As a developer, then, we can deliver business value by helping new team members get up to speed faster. I’ll explain in just a moment how I approached this solution when a new starter joined our team at 7digital.
But first…It’s important to understand the context in which I am working. So let me give some details about the new starter. Let’s call him newbie.
Newbie is a senior developer, who is comfortable with the language and framework, and is used to a lot of good practices such as TDD, agile, and OO techniques.
With this in mind my goal was not to mentor newbie or preach about how to do things. Nor was I here to patronise him - I needed to show him about our culture, team and way of working so the company can get ROI quicker and we can have a happy team with more productive, motivated developers.
Pair programming, a bit of preparation and the big pictureAt 7digital we use a lot of pair-programming. When someone new joins a team, it works great for getting them up to speed. But it’s no silver bullet, and there is still a lot more to getting someone up to speed.
So in advance of newbie’s arrival I created some architectural diagrams. Having been to Simon Brown's architecture for devs workshop I was looking forward to using the effective sketching skills I learned there.
When I paired up with newbie the first thing I did was to use these diagrams to illustrate the big picture. A context diagram shows your systems (each system is a box) and the systems they interact with. Therefore, I was easily able to show newbie how our team fits in to the company – which other dev teams, DBAs, and types of customer our systems talk to.
Take him on the journeySimon Brown talks about motivation as being key to getting the best out of developers. It’s a common-sense statement we can all relate to. But how do you do it? Simon thinks you need to to feed developers the big picture, and make them feel excited about their part in the team's journey toward its goals.
So I gave it a shot. I explained to newbie all the goals our team was currently working towards – switching over to SOLR, improving indexing speeds, making our endpoints support JSON. I tried to explain how these features are a benefit to end-users and the business, too.
I hope at this stage newbie understood the purpose of the team and where it wanted to go.
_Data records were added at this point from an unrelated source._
(* ===== verification/Fleet.v ===== *)
(** * Messages between daemons and the controller ([crates/proto/proto/fleet.proto])

    The fields are those of the wire; [u64] fields are integers and enumerations their
    numbers. A pushed configuration is [Remote.PushedConfig]. *)

From S2P Require Import Prelude Str Reconcile Tick Remote.

Record Hello : Type := {
  hl_device_id : string;
  hl_hostname : string;
  hl_os : string;
  hl_architecture : string;
  hl_agent_version : string;
}.
(** [fleet::McpServer], [Skill], [Discovery] and [Inventory]. *)
Record WireMcpServer : Type := {
  wm_name : string;
  wm_transport : string;
  wm_command : string;
  wm_url : string;
  wm_enabled : bool;
  wm_source : string;
}.
Record WireSkill : Type := { wk_path : string; wk_front_matter_json : string }.
Record WireDiscovery : Type := {
  wd_kind : string;
  wd_version : string;
  wd_path : string;
  wd_mcp_servers : list WireMcpServer;
  wd_skills : list WireSkill;
}.
Record WireRuntime : Type := { wr_kind : string; wr_models : list string }.
Record Inventory : Type := {
  in_discoveries : list WireDiscovery;
  in_model_runtimes : list WireRuntime;
}.
(** [fleet::ConfigStatus]; its programs are [Remote.ProgramStatus]. *)
Record WireStatus : Type := {
  ws_revision : Z;
  ws_state : Z;
  ws_error : string;
  ws_programs : list ProgramStatus;
  ws_programs_reported : bool;
}.
Inductive WireEvent : Type :=
| SessionNew (client_id session_id : string)
| ToolUse (client_id tool_name tool_use_id input_json : string).
Record WireTelemetry : Type := { wt_timestamp_unix_ms : Z; wt_event : option WireEvent }.

Inductive AgentMessage : Type :=
| MHello (hello : Hello)
| MHeartbeat (unix_time_seconds : Z)
| MInventory (inventory : Inventory)
| MConfigStatus (status : WireStatus)
| MTelemetry (event : WireTelemetry)
| MNone.

(** A daemon's status on the wire: [CONFIG_STATE_APPLIED] and [CONFIG_STATE_FAILED]. *)
Definition wire_status (s : ConfigStatus) : WireStatus :=
  {| ws_revision := cs_revision s;
     ws_state := match cs_state s with StateApplied => 1 | StateFailed => 2 end;
     ws_error := cs_error s; ws_programs := cs_programs s;
     ws_programs_reported := cs_programs_reported s |}.

(** [i64::try_from(..).unwrap_or(i64::MAX)] of a [u64]. *)
Definition i64_or_max (n : Z) : Z := Z.min n I64_MAX.
(* ===== verification/ControllerDb.v ===== *)
(** * The controller's database ([crates/controller/src/database.rs], [usage.rs])

    The tables of [crates/controller/migrations] as finite maps keyed by their primary
    keys. An insertion is refused when its key exists or its device does not, and a
    device's rows are deleted with it, as the schema says. Text columns hold JSON that
    [serde_json] prints and reads ([RowCodec]). Times are arguments. *)

From S2P Require Import Prelude Str Json Sql Remote Fleet Usage UsageStore.

(** ** Rows *)

Record DeviceRow : Type := {
  dr_hostname : string;
  dr_os : string;
  dr_architecture : string;
  dr_agent_version : string;
  dr_created_at : Z;
  dr_last_seen_at : option Z;
  dr_issuer : string;
  dr_subject : string;
  dr_idp_claims_json : option string;
}.
Record ConfigRow : Type := {
  cr_revision : Z;
  cr_state : Z;
  cr_error : string;
  cr_updated_at : Z;
  cr_programs_reported : Z;
}.
Record ProgramRow : Type := {
  pr_position : Z;
  pr_revision : Z;
  pr_state : Z;
  pr_detail : string;
  pr_updated_at : Z;
}.
Record DiscoveryRow : Type := {
  di_version : string;
  di_mcp_servers_json : string;
  di_skills_json : string;
}.
Record EventRow : Type := {
  ev_device : string;
  ev_timestamp_unix_ms : Z;
  ev_type : string;
  ev_payload_json : string;
}.

Record FleetTables : Type := {
  devices : gmap string DeviceRow;
  device_config_status : gmap string ConfigRow;
  (** by device and program *)
  device_program_status : gmap (string * string) ProgramRow;
  (** by device, kind and path *)
  discoveries : gmap (string * string * string) DiscoveryRow;
  (** by device and kind, the models *)
  model_runtimes : gmap (string * string) string;
  telemetry_events : gmap string EventRow;
  usage_tables : Tables;
}.
Definition set_devices (x : gmap string DeviceRow) (t : FleetTables) : FleetTables :=
  {| devices := x; device_config_status := device_config_status t;
     device_program_status := device_program_status t; discoveries := discoveries t;
     model_runtimes := model_runtimes t; telemetry_events := telemetry_events t;
     usage_tables := usage_tables t |}.
Definition set_config_status (x : gmap string ConfigRow) (t : FleetTables) : FleetTables :=
  {| devices := devices t; device_config_status := x;
     device_program_status := device_program_status t; discoveries := discoveries t;
     model_runtimes := model_runtimes t; telemetry_events := telemetry_events t;
     usage_tables := usage_tables t |}.
Definition set_program_status (x : gmap (string * string) ProgramRow) (t : FleetTables) : FleetTables :=
  {| devices := devices t; device_config_status := device_config_status t;
     device_program_status := x; discoveries := discoveries t;
     model_runtimes := model_runtimes t; telemetry_events := telemetry_events t;
     usage_tables := usage_tables t |}.
Definition set_discoveries (x : gmap (string * string * string) DiscoveryRow) (t : FleetTables) : FleetTables :=
  {| devices := devices t; device_config_status := device_config_status t;
     device_program_status := device_program_status t; discoveries := x;
     model_runtimes := model_runtimes t; telemetry_events := telemetry_events t;
     usage_tables := usage_tables t |}.
Definition set_model_runtimes (x : gmap (string * string) string) (t : FleetTables) : FleetTables :=
  {| devices := devices t; device_config_status := device_config_status t;
     device_program_status := device_program_status t; discoveries := discoveries t;
     model_runtimes := x; telemetry_events := telemetry_events t;
     usage_tables := usage_tables t |}.
Definition set_telemetry_events (x : gmap string EventRow) (t : FleetTables) : FleetTables :=
  {| devices := devices t; device_config_status := device_config_status t;
     device_program_status := device_program_status t; discoveries := discoveries t;
     model_runtimes := model_runtimes t; telemetry_events := x;
     usage_tables := usage_tables t |}.
Definition set_usage_tables (x : Tables) (t : FleetTables) : FleetTables :=
  {| devices := devices t; device_config_status := device_config_status t;
     device_program_status := device_program_status t; discoveries := discoveries t;
     model_runtimes := model_runtimes t; telemetry_events := telemetry_events t;
     usage_tables := x |}.

Abbreviation DB := (ST (Connection FleetTables) string).

(** A check in Rust between statements. *)
Definition db_lift {A} (r : result A string) : DB A := fun c => (r, c).

(** [UsageStore::new(self.pool.clone())]: the usage tables of this database. *)
Definition usage {E A} (m : ST (Connection Tables) E A) : ST (Connection FleetTables) E A := fun c =>
  let '(r, c') := m {| tables := usage_tables (tables c); executed := executed c; faults := faults c |} in
  (r, {| tables := set_usage_tables (tables c') (tables c); executed := executed c'; faults := faults c' |}).

(** Rust's [model::McpServer] and [Skill]. *)
Record McpServer : Type := {
  mc_name : string;
  mc_transport : string;
  mc_command : option string;
  mc_url : option string;
  mc_enabled : bool;
  mc_source : string;
}.
Record Skill : Type := { sk_path : string; sk_front_matter : gmap string value }.

(** [serde_json]'s printers and readers of the types stored as text. *)
Class RowCodec : Type := {
  claims_json : gmap string value -> string;
  parse_claims : string -> result (gmap string value) string;
  value_json : value -> string;
  parse_value : string -> result value string;
  mcp_servers_json : list McpServer -> string;
  parse_mcp_servers : string -> result (list McpServer) string;
  skills_json : list Skill -> string;
  parse_skills : string -> result (list Skill) string;
  models_json : list string -> string;
  parse_models : string -> result (list string) string;
}.

Section codec.
Context {C : RowCodec}.

(** [readable_name]. *)
Definition readable_name (idp_claims : string) : option string :=
  claims ← result_ok (parse_value idp_claims);
  find_map (fun claim =>
    option_filter (fun s => negb (is_empty s)) (get claim claims ≫= as_str))
    ["email"; "preferred_username"; "name"].

(** ** Devices *)

(** [enroll_device]. *)
Definition enroll_device (device_id hostname issuer subject : string)
    (idp_claims : option (gmap string value)) (now : Z) : DB unit :=
  let row :=
    {| dr_hostname := hostname; dr_os := ""; dr_architecture := ""; dr_agent_version := "";
       dr_created_at := now; dr_last_seen_at := Some now; dr_issuer := issuer;
       dr_subject := subject; dr_idp_claims_json := claims_json <$> idp_claims |} in
  transaction (statement "insert device" (fun t =>
    match devices t !! device_id with
    | Some _ => None
    | None => Some (tt, set_devices (<[device_id := row]> (devices t)) t)
    end)).

Record DevicePrincipal : Type := {
  dp_issuer : string;
  dp_subject : string;
  dp_idp_claims : option (gmap string value);
}.
(** [device_principal]. *)
Definition device_principal (device_id : string) : DB DevicePrincipal :=
  let* row := query "load device enrollment principal" (fun t => devices t !! device_id) in
  let* idp_claims :=
    db_lift match dr_idp_claims_json row with
            | None => Ok None
            | Some claims =>
                map_err (context "decode verified IdP claims")
                  (let? claims := parse_claims claims in Ok (Some claims))
            end in
  st_ret {| dp_issuer := dr_issuer row; dp_subject := dr_subject row; dp_idp_claims := idp_claims |}.
Lemma iter_inserts {A} d (body : A -> DB unit) key row l c c' : inserting d body key row ->
  st_iter body l c = (Ok tt, c') ->
  exists vs, Forall2 row l vs /\ NoDup (map key l) /\
    (forall a, a ∈ l -> get (tables c) !! key a = None) /\
    tables c' = set (list_to_map (zip (map key l) vs) ∪ get (tables c)) (tables c).
Proof.
  intros Hbody. revert c. induction l as [|a l IH]; intros c Hrun; simpl in Hrun.
  - injection Hrun as <-. exists []. split; [constructor|]. split; [constructor|]. split.
    + intros a Ha. by apply not_elem_of_nil in Ha.
    + simpl. rewrite (left_id_L ∅ (∪)). by rewrite (tb_same _ _ T).
  - apply st_bind_inv in Hrun as [(e & _ & ?)|([] & c1 & Ha & Hrest)]; [done|].
    destruct (Hbody a c c1 Ha) as (v & Hv & (_ & Hnew & Ht)%insert_row_inv).
    destruct (IH c1 Hrest) as (vs & Hvs & Hnd & Hfresh & Ht').
    rewrite Ht, (tb_get _ _ T), (tb_set _ _ T) in Ht'. rewrite Ht, (tb_get _ _ T) in Hfresh.
    assert (key a ∉ map key l) as Hkey.
    { intros (b & Heq & Hb)%list_elem_of_fmap. specialize (Hfresh b Hb).
      rewrite <- Heq, lookup_insert_eq in Hfresh. done. }
    exists (v :: vs). split; [by constructor|]. split; [by constructor|]. split.
    + intros b [->|Hb]%elem_of_cons; [done|]. specialize (Hfresh b Hb).
      by apply lookup_insert_None in Hfresh as [Hfresh _].
    + rewrite Ht'. f_equal. rewrite <- insert_union_r, insert_union_l; [done|].
      apply not_elem_of_list_to_map. rewrite fst_zip; [done|]. rewrite length_map. by rewrite (Forall2_length _ _ _ Hvs).
Qed.

(** The rows of one device after its old ones were deleted. *)
Lemma device_rows (dev : K -> string) d keys (vs : list V) base : length keys = length vs ->
  NoDup keys -> (forall k, k ∈ keys -> dev k = d) -> (forall k v, base !! k = Some v -> dev k <> d) ->
  retain (fun row => String.eqb (dev (fst row)) d) (map_to_list (list_to_map (zip keys vs) ∪ base))
  ≡ₚ zip keys vs.
Proof.
  intros Hl Hnd Hkeys Hbase.
  assert (NoDup (zip keys vs).*1) as Hz by (by rewrite fst_zip by lia).
  apply NoDup_Permutation.
  - eapply sublist_NoDup; [|apply retain_sublist]. apply NoDup_map_to_list.
  - by eapply NoDup_fmap_1.
  - intros [k v]. rewrite elem_of_retain, elem_of_map_to_list. simpl. split.
    + intros [Hk Hd%String.eqb_eq]. apply lookup_union_Some_raw in Hk as [Hk|[_ Hk]].
      * by apply elem_of_list_to_map in Hk.
      * by apply Hbase in Hk.
    + intros Hin. split.
      * apply lookup_union_Some_raw. left. by apply elem_of_list_to_map.
      * apply String.eqb_eq, Hkeys. rewrite <- (fst_zip keys vs) by lia. by apply (list_elem_of_fmap_2 fst) in Hin.
Qed.
End insertions.
(* ===== verification/ControllerOidc.v ===== *)
(** * Enrollment and sign-in at the controller ([crates/controller/src/oidc.rs])

    Enrollments wait in a map until they are completed or expire; a completed one names
    the user that both the ID token and the access token belong to. The identity
    provider is a third party: what it answers is an argument of each call. Checking a
    signature and the standard claims is [jsonwebtoken]'s ([JwtOps]); building and
    reading URLs is [url]'s. Instants are nanoseconds. *)

From S2P Require Import Prelude Str Json Config.

(** [jsonwebtoken]: the header of a token, and its claims once its signature, issuer,
    audience and required claims are valid for a key. The rest of the claims is what
    the token has besides [sub] and [nonce]. *)
Record JwtHeader : Type := { jh_alg : string; jh_kid : option string }.
Record Jwk : Type := { jk_kid : option string; jk_key : string }.
Record IdTokenClaims : Type := {
  ic_sub : string;
  ic_nonce : option string;
  ic_additional : gmap string value;
}.
Class JwtOps : Type := {
  decode_header : string -> result JwtHeader string;
  (** by key, algorithm, issuer and audience *)
  decode_token : Jwk -> string -> string -> string -> string -> result IdTokenClaims string;
}.
Class UrlBuilder : Type := {
  with_query : string -> list (string * string) -> string;
  is_url : string -> bool;
}.

Definition ENROLLMENT_LIFETIME : Z := secs (10 * 60).
Definition MAX_PENDING_ENROLLMENTS : nat := 1024.
Definition JWKS_REFRESH_COOLDOWN : Z := secs 30.
Definition ENROLLMENT_SCOPE : string := "openid profile email offline_access".
Definition DEFAULT_DEVICE_POLL_INTERVAL : Z := 5.

Record PendingEnrollment : Type := {
  pe_hostname : string;
  pe_nonce : option string;
  pe_expires_at : Z;
}.
Record Provider : Type := {
  op_issuer : string;
  op_client_id : string;
  op_redirect_uri : string;
  op_authorization_endpoint : string;
  op_token_endpoint : string;
  op_device_authorization_endpoint : option string;
}.
Record BeginEnrollmentResponse : Type := {
  be_enrollment_id : string;
  be_authorization_url : string;
  be_state : string;
  be_redirect_uri : string;
  be_token_endpoint : string;
  be_client_id : string;
  be_device_code : string;
  be_user_code : string;
  be_verification_uri : string;
  be_verification_uri_complete : string;
  be_interval_seconds : Z;
  be_expires_in_seconds : Z;
}.

Abbreviation pendings := (gmap string PendingEnrollment).

(** ** Pending enrollments *)

(** [insert_pending], at the instant [now]. *)
Definition unexpired (now : Z) (pending : pendings) : pendings :=
  filter (fun entry => now < pe_expires_at (snd entry)) pending.
Definition insert_pending (enrollment_id hostname : string) (nonce : option string) (lifetime now : Z)
  : ST pendings string unit := fun pending =>
  let pending := unexpired now pending in
  if Nat.leb MAX_PENDING_ENROLLMENTS (size pending) then (Err "too many pending enrollments", pending)
  else (Ok tt,
    <[enrollment_id := {| pe_hostname := hostname; pe_nonce := nonce; pe_expires_at := now + lifetime |}]>
      pending).
(** [release_pending] and [set_pending_expiry]. *)
Definition release_pending (enrollment_id : string) (pending : pendings) : pendings :=
  delete enrollment_id pending.
Definition set_pending_expiry (enrollment_id : string) (lifetime now : Z) (pending : pendings) : pendings :=
  alter (fun e => {| pe_hostname := pe_hostname e; pe_nonce := pe_nonce e;
                     pe_expires_at := now + lifetime |}) enrollment_id pending.

Definition is_challenge_byte (a : ascii) : bool :=
  is_ascii_alphanumeric a || Ascii.eqb a "-" || Ascii.eqb a "_".

Section provider.
Context {U : UrlBuilder} (op : Provider).

(** The random secrets of one [begin]. *)
Record Secrets : Type := { sc_enrollment_id : string; sc_state : string; sc_nonce : string }.

(** [begin]. *)
Definition begin (hostname code_challenge : string) (s : Secrets) (now : Z)
  : ST pendings string BeginEnrollmentResponse :=
  if is_empty (trim hostname) then st_err "hostname is required"
  else if negb (Nat.eqb (String.length code_challenge) 43 && str_all is_challenge_byte code_challenge)
  then st_err "invalid PKCE code challenge"
  else
    let authorization_url := with_query (op_authorization_endpoint op)
      [("response_type", "code"); ("scope", ENROLLMENT_SCOPE); ("client_id", op_client_id op);
       ("redirect_uri", op_redirect_uri op); ("state", sc_state s); ("nonce", sc_nonce s);
       ("code_challenge", code_challenge); ("code_challenge_method", "S256")] in
    insert_pending (sc_enrollment_id s) hostname (Some (sc_nonce s)) ENROLLMENT_LIFETIME now ;*
    st_ret
      {| be_enrollment_id := sc_enrollment_id s; be_authorization_url := authorization_url;
         be_state := sc_state s; be_redirect_uri := op_redirect_uri op;
         be_token_endpoint := op_token_endpoint op; be_client_id := op_client_id op;
         be_device_code := ""; be_user_code := ""; be_verification_uri := "";
         be_verification_uri_complete := ""; be_interval_seconds := 0; be_expires_in_seconds := 0 |}.

Record DeviceAuthorizationResponse : Type := {
  da_device_code : string;
  da_user_code : string;
  da_verification_uri : string;
  da_verification_uri_complete : option string;
  da_expires_in : Z;
  da_interval : option Z;
}.
(** [device_enrollment_response]: the response and how long the enrollment is pending. *)
Definition device_enrollment_response (enrollment_id : string) (device : DeviceAuthorizationResponse)
  : result (BeginEnrollmentResponse * Z) string :=
  if is_empty (da_device_code device) || is_empty (da_user_code device)
  then Err "OIDC device authorization response has no device or user code"
  else if negb (is_url (da_verification_uri device)) then Err "OIDC device verification URI is invalid"
  else
    let lifetime := Z.min (secs (da_expires_in device)) ENROLLMENT_LIFETIME in
    if lifetime =? 0 then Err "OIDC device authorization has already expired"
    else Ok
      ({| be_enrollment_id := enrollment_id; be_authorization_url := ""; be_state := "";
          be_redirect_uri := ""; be_token_endpoint := op_token_endpoint op;
          be_client_id := op_client_id op; be_device_code := da_device_code device;
          be_user_code := da_user_code device; be_verification_uri := da_verification_uri device;
          be_verification_uri_complete :=
            default "" (option_filter is_url (da_verification_uri_complete device));
          be_interval_seconds :=
            default DEFAULT_DEVICE_POLL_INTERVAL (option_filter (fun i => 0 <? i) (da_interval device));
          be_expires_in_seconds := lifetime / 1000000000 |}, lifetime).

(** [begin_device] up to the request of the identity provider, which is sent once a slot
    is reserved; and from its answer on. *)
Definition begin_device_reserve (hostname enrollment_id : string) (now : Z) : ST pendings string string :=
  if is_empty (trim hostname) then st_err "hostname is required"
  else match op_device_authorization_endpoint op with
       | None => st_err "OIDC provider does not support device authorization"
       | Some endpoint => insert_pending enrollment_id hostname None ENROLLMENT_LIFETIME now ;* st_ret endpoint
       end.
Definition begin_device_answer (enrollment_id : string)
    (answer : result DeviceAuthorizationResponse string) (now : Z)
  : ST pendings string BeginEnrollmentResponse := fun pending =>
  match (let? device := answer in device_enrollment_response enrollment_id device) with
  | Ok (response, lifetime) => (Ok response, set_pending_expiry enrollment_id lifetime now pending)
  | Err error => (Err error, release_pending enrollment_id pending)
  end.
End provider.

(** ** Signing keys *)

(** [JwksCache]: the keys and when they were last asked for; the times of all fetches
    are recorded. *)
Record JwksCache : Type := {
  jc_keys : list Jwk;
  jc_refresh : option Z;
  jc_fetches : list Z;
}.
Definition cached_key (c : JwksCache) (kid : string) : option Jwk :=
  find (fun k => bool_decide (jk_kid k = Some kid)) (jc_keys c).
(** [key_for_with] while it holds the refresh gate; [fetched] is what the identity
    provider answers if it is asked. *)
Definition refresh_key (kid : string) (now : Z) (fetched : result (list Jwk) string)
  : ST JwksCache string Jwk := fun c =>
  match cached_key c kid with
  | Some key => (Ok key, c)
  | None =>
      if is_some_and (fun last_attempt => Z.max 0 (now - last_attempt) <? JWKS_REFRESH_COOLDOWN) (jc_refresh c)
      then (Err "ID token refers to an unknown key; OIDC JWKS refresh is rate limited", c)
      else
        let c := {| jc_keys := jc_keys c; jc_refresh := Some now; jc_fetches := now :: jc_fetches c |} in
        match fetched with
        | Err e => (Err (context "refresh OIDC JWKS after unknown key" e), c)
        | Ok keys =>
            let c := {| jc_keys := keys; jc_refresh := jc_refresh c; jc_fetches := jc_fetches c |} in
            (ok_or (cached_key c kid) "ID token refers to an unknown key after refreshing OIDC JWKS", c)
        end
  end.
(** [fetch_jwks]: an empty key set is an error. *)
Definition fetch_jwks (answer : result (list Jwk) string) : result (list Jwk) string :=
  let? keys := answer in
  match keys with [] => Err "OIDC JWKS is empty" | _ => Ok keys end.
(** [key_for_with]: the cache is read, and, without the key, again once the gate is
    held; [waited] is what other requests do to the cache meanwhile. *)
Definition key_for (kid : string) (waited : JwksCache -> JwksCache) (now : Z)
    (fetched : result (list Jwk) string) : ST JwksCache string Jwk := fun c =>
  match cached_key c kid with
  | Some key => (Ok key, c)
  | None => refresh_key kid now (fetch_jwks fetched) (waited c)
  end.

(** ** Access tokens *)

Record OidcPrincipal : Type := { pn_issuer : string; pn_subject : string }.
#[global] Instance OidcPrincipal_eq_dec : EqDecision OidcPrincipal.
Proof. solve_decision. Defined.

(** The UserInfo endpoint's answer: none, or a status and the subject of the body where
    it has one. *)
Inductive UserInfoAnswer : Type :=
| NoAnswer
| Answered (status : Z) (subject : option string).
(** A [reqwest::Error] with its status, or another error. *)
Inductive AccessError : Type :=
| RequestError (status : option Z)
| OtherError (message : string).

(** [authenticate_access_token]. *)
Definition authenticate_access_token (op : Provider) (access_token : string) (answer : UserInfoAnswer)
  : result OidcPrincipal AccessError :=
  if is_empty access_token then Err (OtherError "access token is required")
  else match answer with
  | NoAnswer => Err (RequestError None)
  | Answered status subject =>
      if (400 <=? status) && (status <=? 599) then Err (RequestError (Some status))
      else match subject with
           | None => Err (RequestError None)
           | Some subject =>
               if is_empty subject then Err (OtherError "OIDC UserInfo response has no subject")
               else Ok {| pn_issuer := op_issuer op; pn_subject := subject |}
           end
  end.

(** ** Completing an enrollment *)

Record CompletedEnrollment : Type := {
  cm_hostname : string;
  cm_issuer : string;
  cm_subject : string;
  cm_idp_claims : gmap string value;
}.
(** What the identity provider answers and the clocks read while one call runs. *)
Record CompletionEnv : Type := {
  cv_now : Z;
  cv_key_waited : JwksCache -> JwksCache;
  cv_key_now : Z;
  cv_fetched : result (list Jwk) string;
  cv_userinfo : UserInfoAnswer;
}.
Record OidcState : Type := { os_pending : pendings; os_jwks : JwksCache }.

(** [.map_err] of the errors of the tokens, which [complete]'s caller answers alike. *)
Definition access_error (e : AccessError) : string :=
  match e with RequestError _ => "query OIDC UserInfo endpoint" | OtherError m => m end.

(** The checks of [complete] on the tokens of a pending enrollment. *)
Definition verify_tokens `{JwtOps} (op : Provider) (pending : PendingEnrollment) (claims : IdTokenClaims)
    (access_token : string) (answer : UserInfoAnswer) : result CompletedEnrollment string :=
  if match pe_nonce pending with
     | Some expected => negb (bool_decide (ic_nonce claims = Some expected))
     | None => false
     end
  then Err "OIDC nonce mismatch"
  else
    let? access_principal := map_err access_error (authenticate_access_token op access_token answer) in
    if negb (String.eqb (pn_subject access_principal) (ic_sub claims))
    then Err "access token and ID token subjects do not match"
    else
      let idp_claims := <["sub" := VString (ic_sub claims)]> (ic_additional claims) in
      Ok {| cm_hostname := pe_hostname pending; cm_issuer := pn_issuer access_principal;
            cm_subject := pn_subject access_principal;
            cm_idp_claims := match ic_nonce claims with
                             | Some nonce => <["nonce" := VString nonce]> idp_claims
                             | None => idp_claims
                             end |}.
(** [complete]. The enrollment is taken out first, whatever follows. *)
Definition complete `{JwtOps} (op : Provider) (enrollment_id id_token access_token : string)
    (env : CompletionEnv) : ST OidcState string CompletedEnrollment := fun st =>
  let taken := {| os_pending := delete enrollment_id (os_pending st); os_jwks := os_jwks st |} in
  match os_pending st !! enrollment_id with
  | None => (Err "unknown or already completed enrollment", taken)
  | Some pending =>
      if pe_expires_at pending <=? cv_now env then (Err "enrollment expired", taken)
      else if is_empty id_token || is_empty access_token
      then (Err "ID token and access token are required", taken)
      else match (let? header := decode_header id_token in
                  let? kid := ok_or (jh_kid header) "ID token has no key ID" in Ok (header, kid)) with
           | Err e => (Err e, taken)
           | Ok (header, kid) =>
               let '(key, jwks) := key_for kid (cv_key_waited env) (cv_key_now env) (cv_fetched env) (os_jwks st) in
               (let? key := key in
                let? claims := decode_token key (jh_alg header) (op_issuer op) (op_client_id op) id_token in
                verify_tokens op pending claims access_token (cv_userinfo env),
                {| os_pending := os_pending taken; os_jwks := jwks |})
           end
  end.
I should probably have tried to test him (without being patronising).
More diagramsWhen we got down to the feature we were assigned to work on, I was able to use another diagram - the containers diagram - to help me. I was able to use a containers diagram to show newbie how the different parts of the system (zoomed in from the context view) interact.
Doing this, I hope newbie was able to zoom in and out mentally – understand the system in general, and where the work we were about to do would be localised to, and how it would fit in overall.
Let him drive at his pace, and learn along the wayI don’t want to offend anyone, but I find it boring when I join a team and I have to sit there and watch. I also find it takes me a long time to learn.
One way I wanted to tackle this with newbie was to just guide him. I laid down the problem and only intervened when he was going way off track.
I never told newbie how he should do something, in fact I told him to do it however he wanted. However, I would challenge his ideas and suggest problems with that approach but leave the decisions up to him.
By taking this approach, newbie was generating his own thoughts. If you’ve seen my little project you’ll know I’ve studied a bit of psychology. Therefore, based on psychological theories I was confident he would create stronger memories and learn quicker by being allowed to generate his own thoughts.
By giving newbie freedom, I was also able to learn from him. I watched how he solved some problems differently to how I would. I picked up some cool power-user tips and keyboard shortcuts too which is always a bonus.
Did it all himselfWe haven’t quite finished the piece of work (the building we work in was evacuated due to being on fire) but newbie wrote all the tests, did all the coding and was jumping around two of our projects pretty rapidly after just a few days.
When I think back to my introduction to a few development teams, it has taken me a lot longer to piece together the high-level information and become comfortable with project structures.
My opinion is that the wax-on, wax-off – aka sit and watch me – is not a very good strategy for integrating new team members. I don’t think it provides a good level of business value either (this isn’t a criticism of anybody and is purely my opinion).
It's also worth pointing out that newbie is a pretty solid dev, so much of the credit for him getting up to speed is down to his ability. Hopefully I was some help in allowing him to use his ability, though.